"Нам всем известны волнующие картины в "Записках из Мертвого дома" Достоевского. В этом произведении Достоевский со свойственной ему язвительно-саркастической манерой различает тех, которые думают, будто они научились "разрешать загадку жизни" и тем самым мирятся с российским варварством, и тех, которые не в состоянии с ним смириться. Стоит ли сомневаться в том, что эти последние — лучше, что они — самые лучшие. Именно те мужчины и женщины, которые совершают преступления, оказываются наиболее чувствительными душами; именно благородные порывы их душ толкают их на это. Все политические преступления в России — это поступки, вызванные отчаянием"[2313].
Совершенно очевидно, что Либкнехт превыше всего ценит в Достоевском его нетерпимое отношение к действительности, его нежелание "мириться с варварством". По существу К. Либкнехт рассматривает творчество Достоевского как проявление антибуржуазного мятежного духа.

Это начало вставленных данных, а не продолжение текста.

Lemma lazy_tables_run deal_unknown lazy :
  c_lazy common = true -> P = [] \/ is_Some lazy \/ GLOBAL_SCOPE w <> 0 ->
  relocate_tables common scope pre_find deal_unknown lazy w =
    (Ok (set_lazy_scope core lazy), set_mem (apply_writes (mem w) lazy_writes) w).
Proof.
  intros Hlazy Hscope. destruct Hl as [Hst Hlk HR HD HP Hrel Hplt Hgot Hws Hap Htab Hlen].
  unfold relocate_tables. rewrite Hst, Hlazy, Hgot. unfold bind at 1, lift at 1. cbn [unwrap].
  assert (HwsR : wsR ⊆ lazy_writes) by (in_writes).
  assert (HwsD : wsD ⊆ lazy_writes) by (in_writes).
  rewrite (bind_run _ _ _ _ _ (relative_pass common R lazy_writes w Hws HR Hrel HwsR)).
  pose proof (writes_same lazy_writes w Hws wsR HwsR) as Hm1.
  assert (Hst' : forall s l, read_slice read_rela RELA_SIZE (mem w) s = Ok l ->
    table_range s ∈ [table_range (rl_dynrel (c_relocation common)); table_range (rl_pltrel (c_relocation common))] ->
    stable w lazy_writes (fun m => read_slice read_rela RELA_SIZE m s = Ok l)).
  { intros s l Hr Hin. by apply (table_stable w lazy_writes s l _ Hr Htab). }
  assert (Hdyn : Forall (fun x => dyn_effect core st scope pre_find w lazy_writes x (entry_write libs pre own b x) []) D).
  { apply Forall_forall. intros x Hx. by apply (dyn_entry_effect core st libs pre_find pre own w D P lazy_writes Hlk). }
  rewrite (bind_run _ _ _ _ _ (dynrel_pass common scope pre_find deal_unknown st D _ (fun _ => []) lazy_writes w
    (Hst' _ _ HD ltac:(by left)) Hdyn Hws _ Hm1 HwsD)).
  set (m2 := apply_writes _ wsD). assert (Hnil : D ≫= (fun _ => []) = @nil event) by (clear; by induction D). rewrite Hnil, after_nil. clear Hnil.
  destruct calls_unwritten as [Hm2 Hcalls]. fold m2 in Hm2, Hcalls. unfold lift at 1, bind at 1.
  assert (HapP : slots_apart wsP).
  { unfold lazy_writes in Hap. apply ForallOrdPairs_app_inv in Hap as [_ Hap].
    apply ForallOrdPairs_app_inv in Hap as [_ Hap]. by apply ForallOrdPairs_app_inv in Hap as [Hap _]. }
  assert (Hrun : relocate_pltrel_lazy (c_relocation common) core got (set_mem m2 w) =
    (Ok tt, set_mem (apply_writes (mem w) lazy_writes) w)).
  { rewrite (relocate_pltrel_lazy_run (c_relocation common) core got (set_mem m2 w) P orig); [|by apply Hst'; [|right; left|]|done|done].
    rewrite lazy_empty. change (mem (set_mem m2 w)) with m2.
    assert (Hall : apply_writes (mem w) lazy_writes = apply_writes (apply_writes m2 wsP) (if P then [] else lazy_words got (arc_ptr core))).
    { unfold lazy_writes, m2. by rewrite !apply_writes_app. }
    assert (Hm3 : same_but lazy_writes (mem w) (apply_writes m2 wsP)).
    { unfold m2. rewrite <- !apply_writes_app. apply (writes_same lazy_writes w Hws). in_writes. }
    assert (Hgw : Forall (fun s => s ∈ lazy_writes) (if P then [] else lazy_words got (arc_ptr core))).
    { apply Forall_forall. in_writes. }
    rewrite Hall. destruct (decide (P = [])) as [Hnil|Hne].
    - rewrite bool_decide_true by done. by rewrite Hnil.
    - rewrite bool_decide_false by done. destruct P as [|x P'] eqn:HPe; [done|]. rewrite <- HPe in *. cbn [negb].
      rewrite lazy_slots_run; [done|]. fold (lazy_words got (arc_ptr core)). rewrite Forall_forall in Hgw. apply Forall_forall. intros s Hs%Hgw.
      apply (write_mapped_but lazy_writes (mem w)); [exact Hm3|]. rewrite Forall_forall in Hws. by apply Hws. }
  rewrite (bind_run _ _ _ _ _ Hrun). unfold bind at 1. rewrite lazy_empty. cbn [GLOBAL_SCOPE set_mem].
  assert (Hassert : bool_decide (P = []) || bool_decide (is_Some lazy) || negb (GLOBAL_SCOPE w =? 0) = true).
  { destruct Hscope as [Hs|[Hs|Hs]]; [by rewrite (bool_decide_true _ Hs)|rewrite (bool_decide_true _ Hs), orb_true_r; done|].
    rewrite (proj2 (Z.eqb_neq _ _) Hs). apply orb_true_r. }
  by rewrite Hassert.
Qed.

(** The run behind the theorem below. *)
Lemma relocate_impl_lazy_run deal_unknown lazy fs cell :
  c_lazy common = true -> P = [] \/ is_Some lazy \/ GLOBAL_SCOPE w <> 0 ->
  (forall m, relocated lazy_writes (mem w) m -> fn_list m (i_init_fn (c_init common)) (i_init_array_fn (c_init common)) = Ok fs) ->
  (forall f v, f ∈ fs -> is_Some (native_call v f (init_args (c_init common)))) ->
  arcs w !! arc_ptr core = Some cell ->
  exists w1 w',
    relocate_tables common scope pre_find deal_unknown lazy w = (Ok (set_lazy_scope core lazy), w1) /\
    relocated lazy_writes (mem w) (mem w1) /\
    log w' = log w ++ ((fun f => EvCall f (init_args (c_init common))) <$> fs) /\
    arcs w' = <[arc_ptr core := mk_cell (strong cell) (weak cell) true]> (arcs w) /\
    relocate_impl common scope pre_find deal_unknown lazy w = (Ok (set_lazy_scope core lazy), w').
Proof.
  intros Hlazy Hscope Hfs Hret Hcell. pose proof (lazy_tables_run deal_unknown lazy Hlazy Hscope) as Htab.
  set (w1 := set_mem (apply_writes (mem w) lazy_writes) w) in *.
  assert (Hrel : relocated lazy_writes (mem w) (mem w1)).
  { apply relocated_writes; [|apply Hl]. eapply Forall_impl; [apply (lz_slots _ Hl)|]. by intros s []. }
  destruct (calls_return (init_args (c_init common)) fs w1 Hret) as (w2 & Hcalls & _).
  pose proof (for_each_calls _ _ _ _ Hcalls) as [Hlog Harc]. cbn [w1 set_mem log arcs] in Hlog, Harc.
  set (w3 := set_arcs (<[arc_ptr core := mk_cell (strong cell) (weak cell) true]> (arcs w2)) w2).
  exists w1, w3. split; [done|]. split; [done|]. split; [done|]. split; [cbn [w3 arcs set_arcs]; by rewrite Harc|].
  unfold relocate_impl. apply on_unwind_run. unfold relocate_body.
  rewrite (bind_run _ _ _ _ _ (on_unwind_run _ _ _ _ _ Htab)).
  assert (Hinit : call_init (c_init common) w1 = (Ok tt, w2)).
  { unfold call_init, bind, reads. rewrite (Hfs _ Hrel). unfold init_args in Hcalls. by destruct (init_param _). }
  rewrite (bind_run _ _ _ _ _ Hinit).
  assert (Hset : set_init (set_lazy_scope core lazy) w2 = (Ok tt, w3)).
  { unfold set_init, update_cell, w3. cbn [arc_ptr set_lazy_scope]. by rewrite Harc, Hcell. }
  rewrite (bind_run _ _ _ _ _ Hset), Hlazy. done.
Qed.

(** The words after the passes. *)
Lemma lazy_linked m : relocated lazy_writes (mem w) m ->
  (forall x v, x ∈ R ++ D -> stored_word libs pre own b x = Some v -> read_u64 m (slot b x) = Ok v) /\
  (forall x, x ∈ P -> read_u64 m (slot b x) = Ok (orig x + b)) /\
  (P <> [] -> forall a v, (a, v) ∈ lazy_slots got (arc_ptr core) -> read_u64 m a = Ok (v mod U64_LIM)).
Proof.
  intros [_ Hw]. pose proof (lz_rel _ Hl) as HR. pose proof (lz_plt _ Hl) as HP. rewrite Forall_forall in HR, HP. split_and!.
  - intros x v [Hx|Hx]%elem_of_app Hv.
    + destruct (HR x Hx) as [Ht Hr]. rewrite stored_relative in Hv by done. injection Hv as <-.
      apply read_word; [done|]. apply Hw. unfold lazy_writes. apply elem_of_app. left. by apply (list_elem_of_fmap_2 (relative_write b)).
    + pose proof (lk_dyn _ _ _ _ _ _ _ _ _ _ (lz_linkable _ Hl)) as HD. rewrite Forall_forall in HD.
      apply read_word; [|apply Hw]. 
      * eapply stored_range; [apply (lk_pre_range _ _ _ _ _ _ _ _ _ _ (lz_linkable _ Hl))|left; by apply HD|exact Hv].
      * unfold lazy_writes. apply elem_of_app. right. apply elem_of_app. left. apply list_elem_of_omap. exists x. split; [done|].
        unfold entry_write. by rewrite Hv.
  - intros x Hx. destruct (HP x Hx) as (_ & _ & Hr). apply read_word; [done|]. apply Hw. unfold lazy_writes.
    do 2 (apply elem_of_app; right). apply elem_of_app. left. by apply (list_elem_of_fmap_2 (rebase_write b orig)).
  - intros HP0 a v Hav. apply read_word_mod. apply Hw. unfold lazy_writes. do 3 (apply elem_of_app; right).
    destruct P; [done|]. by apply (list_elem_of_fmap_2 (uncurry word) _ (a, v)).
Qed.

(** C8: relocating for lazy binding.  An object without symbol versions whose data
    references can be resolved, to definitions without a resolver function, whose calls
    are REL_JUMP_SLOT entries only and whose initialisers return, is relocated with its calls left for later.  When its first initialiser starts the
    words of the relative entries and of the data references are those of the abstract
    linker less the addend that the code drops (S where a REL_SYMBOLIC entry with an
    addend calls for S + A); every call's word is what the file has, moved by the load
    base; if there are calls the words near the start of the GOT that the PLT enters the
    resolver by hold the address of [dl_runtime_resolve] and of the object; and nothing
    else has changed.  The object keeps the lazy scope and counts as initialised.  No
    call is looked up, so one that cannot be resolved does not stop the object.  (On the
    CPUs whose [prepare_lazy_bind] returns: not loongarch64.) *)
Theorem relocate_impl_lazy deal_unknown lazy fs cell :
  c_lazy common = true -> P = [] \/ is_Some lazy \/ GLOBAL_SCOPE w <> 0 ->
  (forall m, relocated lazy_writes (mem w) m -> fn_list m (i_init_fn (c_init common)) (i_init_array_fn (c_init common)) = Ok fs) ->
  (forall f v, f ∈ fs -> is_Some (native_call v f (init_args (c_init common)))) ->
  arcs w !! arc_ptr core = Some cell ->
  exists w1 w',
    relocate_tables common scope pre_find deal_unknown lazy w = (Ok (set_lazy_scope core lazy), w1) /\
    (forall x v, x ∈ R ++ D -> word_of libs pre own b x = Some v ->
       read_u64 (mem w1) (slot b x) = Ok (v - dropped_addend x)) /\
    (forall x, x ∈ P -> read_u64 (mem w1) (slot b x) = Ok (orig x + b)) /\
    (P <> [] -> forall a v, (a, v) ∈ lazy_slots got (arc_ptr core) -> read_u64 (mem w1) a = Ok (v mod U64_LIM)) /\
    same_but lazy_writes (mem w) (mem w1) /\
    log w' = log w ++ ((fun f => EvCall f (init_args (c_init common))) <$> fs) /\
    arcs w' = <[arc_ptr core := mk_cell (strong cell) (weak cell) true]> (arcs w) /\
    relocate_impl common scope pre_find deal_unknown lazy w = (Ok (set_lazy_scope core lazy), w').
Proof.
  intros Hlazy Hscope Hfs Hret Hcell.
  destruct (relocate_impl_lazy_run deal_unknown lazy fs cell Hlazy Hscope Hfs Hret Hcell) as (w1 & w' & Htab & Hrel & Hrest).
  destruct (lazy_linked (mem w1) Hrel) as (Hdata & Hcalls & Hgot). exists w1, w'. split; [done|].
  split; [intros x v Hx Hv; apply Hdata; [done|by apply stored_of_word]|].
  split; [done|]. split; [done|]. split; [apply Hrel|done].
Qed.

И у Р. Люксембург (писавшей, что Достоевский "пробуждает нас от тупого равнодушия цивилизованных эгоистов"), и у К. Либкнехта русский писатель предстает как заклятый враг мещанства, как воинствующий антифилистер.
Октябрьская революция в России значительно усилила интерес, проявляемый к Достоевскому в Германии, где в это время по широте воздействия он уже соперничает с немецкими классиками. 1917 год закрепляет за Достоевским репутацию "пророка русской революции". Однако эта репутация таила в себе двойственность, ибо двойственным было восприятие самой революции. О ней судили по книгам Достоевского и расценивали ее прежде всего как чисто духовное (а не социальное) явление. Распространенность этой точки зрения подтверждают слова Анны Зегерс — свидетельство целого поколения. "По романам Достоевского, — вспоминает писательница, — мы представляли себе охваченное брожением общество России, откуда уже доносились революционные раскаты. (Битва, которую вела Октябрьская революция, еще не была закончена, когда мы читали эти романы.) Но в то же время мы видели в них и отдельного человека, освещенного ярким светом. Он был необычайно возвышен в своем величии и безмерно унижен в своей порочности и нищете. Мы думали, что такие люди, с чудовищным накалом страстей, неудержимо стремящиеся к бурному самоизвержению, — обычное явление в русской жизни, что такие люди не встречаются в других народах. Русские люди, как мы тогда считали, обладают великими страстями, которые влекут за собой великие последствия. Мы сравнивали их с нашим худосочным мелкобуржуазным племенем, не способным ни на сильное чувство, ни на бурный порыв". Судя по высказыванию Зегерс, революция существенно изменила представление о русском человеке у Достоевского как о пассивной и смиренной "русской душе". В творчестве Достоевского Зегерс безошибочно, хотя и смутно, угадала пафос активного протеста, — тот же самый пафос, который привлекал ее и в Шиллере. Для Зегерс Достоевский и тираноборец Шиллер оказались родственными по духу писателями. "Влечение к Шиллеру и влечение к Достоевскому, — отмечает Зегерс, — я разделяла со многими своими сверстниками"[2314].